EXERCISE INPUTS

(** * Aspect and pattern engine: a shallow embedding and its properties

    The development follows [astro_core.c] (angular distance, sign
    tables), [astro_types.h] (records, enumerations, error codes),
    [astro_aspects.c] (orb table, aspect detection, aspect set builders,
    pattern detection, strength), and the callers of the engine in
    [astro_chart.c] (chart queries, element and modality balance, synastry),
    [astro_transits.c] (current transits, strength, filters) and
    [mythic_transits.c] (importance, sort).

    Conventions of the embedding.
    - A C [double] is idealised as an exact rational ([Q]).  Rounding,
      infinities and NaN are outside the model; every literal of the source
      (8.0, 0.5, 0.01, 180.0, 360.0) is embedded exactly.  The concrete
      inputs used in examples are small integers, on which binary64
      arithmetic is exact as well.
    - A C [int] and the integer-valued enumerations used as array indices
      ([AstroPlanet], [AstroSign]) are [Z].
    - A pointer argument is an [option]: [None] is the NULL pointer and
      [Some v] a pointer to an object holding [v].  An out-parameter is
      returned next to the status code.
    - An input array together with its element count is the [list] of those
      elements.  An output array filled through [out[count++] = x] is the list
      of the entries written so far, in index order, so that [count] is its
      length; the caller-supplied capacity stays a separate [Z].  A store the
      source performs past the capacity of a caller's array is listed like
      any other store: what it overwrites belongs to the caller and is
      outside the model.
    - A store past the last slot of an array that is a member of a record
      falls on the members declared after it.  This is modelled for the
      participant array of a pattern record, member by member (see
      [store_participant]).
    - The process-wide orb table is passed explicitly. *)

From Stdlib Require Import ZArith QArith Qabs List String Ascii Bool Lia Lqa.
From Stdlib Require Import DecimalString.
From Stdlib Require Import Sorted Permutation.
Import ListNotations.

Set Implicit Arguments.

(** ** Doubles *)

Definition double := Q.

Definition fabs (x : double) : double := Qabs x.

(** [x <= y] and [x < y] on doubles, as the C comparisons that yield 0 or 1. *)
Definition dle (x y : double) : bool := Qle_bool x y.
Definition dlt (x y : double) : bool := negb (Qle_bool y x).

(** ** astro_types.h *)

Definition ASTRO_MAX_PLANETS : Z := 23.
Definition ASTRO_MAX_NAME_LEN : nat := 64.

Definition AstroPlanet := Z.
Definition AstroSign := Z.

(** The enumerators of [AstroPlanet] are 0 .. 22. *)
Definition valid_planet (p : AstroPlanet) : Prop := (0 <= p <= 22)%Z.

Inductive AstroAspectType : Set :=
| ASTRO_ASPECT_CONJUNCTION
| ASTRO_ASPECT_OPPOSITION
| ASTRO_ASPECT_TRINE
| ASTRO_ASPECT_SQUARE
| ASTRO_ASPECT_SEXTILE
| ASTRO_ASPECT_QUINCUNX
| ASTRO_ASPECT_SEMISEXTILE
| ASTRO_ASPECT_SEMISQUARE
| ASTRO_ASPECT_SESQUIQUADRATE
| ASTRO_ASPECT_QUINTILE
| ASTRO_ASPECT_BIQUINTILE.

(** The integer value of each enumerator, which is its target angle. *)
Definition aspect_value (t : AstroAspectType) : Z :=
  match t with
  | ASTRO_ASPECT_CONJUNCTION => 0
  | ASTRO_ASPECT_OPPOSITION => 180
  | ASTRO_ASPECT_TRINE => 120
  | ASTRO_ASPECT_SQUARE => 90
  | ASTRO_ASPECT_SEXTILE => 60
  | ASTRO_ASPECT_QUINCUNX => 150
  | ASTRO_ASPECT_SEMISEXTILE => 30
  | ASTRO_ASPECT_SEMISQUARE => 45
  | ASTRO_ASPECT_SESQUIQUADRATE => 135
  | ASTRO_ASPECT_QUINTILE => 72
  | ASTRO_ASPECT_BIQUINTILE => 144
  end.

(** [a == b] on aspect types compares the enumerators' values. *)
Definition aspect_type_eqb (a b : AstroAspectType) : bool :=
  (aspect_value a =? aspect_value b)%Z.

(** The fields of [AstroPlanetPosition] that the aspect engine reads
    (latitude, distance, their speeds, sign position, house and the
    retrograde flag are never read by it). *)
Record AstroPlanetPosition : Set := mkPosition {
  planet : AstroPlanet;
  longitude : double;
  longitude_speed : double;
  sign : AstroSign;
  name : string
}.

Record AstroAspect : Set := mkAspect {
  planet1 : AstroPlanet;
  planet2 : AstroPlanet;
  aspect_type : AstroAspectType;
  orb : double;
  difference : double;
  is_applying : Z;
  is_exact : Z;
  aspect_name : string
}.

(** [AstroErrorCode], the enumerators the engine returns. *)
Definition ASTRO_OK : Z := 0.
Definition ASTRO_ERROR_CALCULATION : Z := -4.
Definition ASTRO_ERROR_INVALID_PLANET : Z := -5.
Definition ASTRO_ERROR_NULL_POINTER : Z := -7.

(** [snprintf (buf, size, ...)] stores at most [size - 1] characters. *)
Definition snprintf (size : nat) (s : string) : string :=
  substring 0 (size - 1) s.

(** ** astro_core.c *)

Module AstroCore.

Definition astro_core_angular_distance (lon1 lon2 : double) : double :=
  let diff := fabs (lon2 - lon1) in
  if dlt 180 diff then 360 - diff else diff.

Definition sign_names : list string :=
  ["Aries"; "Taurus"; "Gemini"; "Cancer"; "Leo"; "Virgo";
   "Libra"; "Scorpio"; "Sagittarius"; "Capricorn"; "Aquarius"; "Pisces"]%string.

Definition astro_core_get_sign_name (s : AstroSign) : string :=
  if ((0 <=? s) && (s <? 12))%Z then nth (Z.to_nat s) sign_names "Unknown"%string
  else "Unknown"%string.

End AstroCore.

Export AstroCore.

(** ** astro_aspects.h, astro_aspects.c *)

Module AstroAspects.

Record AstroAspectConfig : Set := mkConfig {
  cfg_aspect_type : AstroAspectType;
  default_orb : double;
  tight_orb : double;
  is_major : Z
}.

Inductive AstroPatternType : Set :=
| ASTRO_PATTERN_GRAND_TRINE
| ASTRO_PATTERN_T_SQUARE
| ASTRO_PATTERN_GRAND_CROSS
| ASTRO_PATTERN_YOD
| ASTRO_PATTERN_KITE
| ASTRO_PATTERN_STELLIUM
| ASTRO_PATTERN_MYSTIC_RECTANGLE.

(** [AstroPattern], in the order of its members: [pattern_type], the array
    [planets[6]], [num_planets], [element], [description[256]].  The first
    four are words of the same size (enumerations and [int]), laid out one
    after the other, so the word behind the last slot of [planets] is
    [num_planets] and the next one is [element].

    [planets] lists the slots [planets[0]], [planets[1]], ... that were
    stored, in index order: at most [PATTERN_SLOTS] of them.  [num_planets]
    is the value the field holds.  [element] is the value stored in that
    field, [None] when the engine left the caller's value in place. *)
Record AstroPattern : Set := mkPattern {
  pattern_type : AstroPatternType;
  planets : list AstroPlanet;
  num_planets : Z;
  element : option Z;
  description : string
}.

(** The length of [AstroPattern.planets]. *)
Definition PATTERN_SLOTS : Z := 6.

(** *** Module-level aspect configuration *)

(** The initial value of the static table [g_aspect_configs]. *)
Definition g_aspect_configs : list AstroAspectConfig :=
  [ mkConfig ASTRO_ASPECT_CONJUNCTION 8 3 1;
    mkConfig ASTRO_ASPECT_OPPOSITION 8 3 1;
    mkConfig ASTRO_ASPECT_TRINE 8 3 1;
    mkConfig ASTRO_ASPECT_SQUARE 8 3 1;
    mkConfig ASTRO_ASPECT_SEXTILE 6 2 1;
    mkConfig ASTRO_ASPECT_QUINCUNX 3 1 0;
    mkConfig ASTRO_ASPECT_SEMISEXTILE 3 1 0;
    mkConfig ASTRO_ASPECT_SEMISQUARE 3 1 0;
    mkConfig ASTRO_ASPECT_SESQUIQUADRATE 3 1 0;
    mkConfig ASTRO_ASPECT_QUINTILE 2 (1 # 2) 0;
    mkConfig ASTRO_ASPECT_BIQUINTILE 2 (1 # 2) 0 ].

(** The table as the process holds it at some moment. *)
Definition configs := list AstroAspectConfig.

(** [get_aspect_config]: a pointer to the first entry of that type, or NULL. *)
Fixpoint get_aspect_config (cfg : configs) (t : AstroAspectType)
  : option AstroAspectConfig :=
  match cfg with
  | [] => None
  | c :: rest =>
      if aspect_type_eqb (cfg_aspect_type c) t then Some c
      else get_aspect_config rest t
  end.

(** [astro_aspects_set_orb]: stores through the pointer [get_aspect_config]
    returned, when it is not NULL. *)
Fixpoint astro_aspects_set_orb (cfg : configs) (t : AstroAspectType)
  (o : double) : configs :=
  match cfg with
  | [] => []
  | c :: rest =>
      if aspect_type_eqb (cfg_aspect_type c) t
      then mkConfig (cfg_aspect_type c) o (tight_orb c) (is_major c) :: rest
      else c :: astro_aspects_set_orb rest t o
  end.

Definition astro_aspects_get_orb (cfg : configs) (t : AstroAspectType) : double :=
  match get_aspect_config cfg t with
  | Some c => default_orb c
  | None => 0
  end.

(** [astro_aspects_reset_orbs] assigns all eleven entries. *)
Definition astro_aspects_reset_orbs (cfg : configs) : configs := g_aspect_configs.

WHAT THIS TASK INVOLVES
Look above for the line with "[planets] lists the" and the line with "num_planets : Z;", and reproduce exactly those two lines plus every line between, nothing more.

YOUR RESPONSE
    [planets] lists the slots [planets[0]], [planets[1]], ... that were
    stored, in index order: at most [PATTERN_SLOTS] of them.  [num_planets]
    is the value the field holds.  [element] is the value stored in that
    field, [None] when the engine left the caller's value in place. *)
Record AstroPattern : Set := mkPattern {
  pattern_type : AstroPatternType;
  planets : list AstroPlanet;
  num_planets : Z;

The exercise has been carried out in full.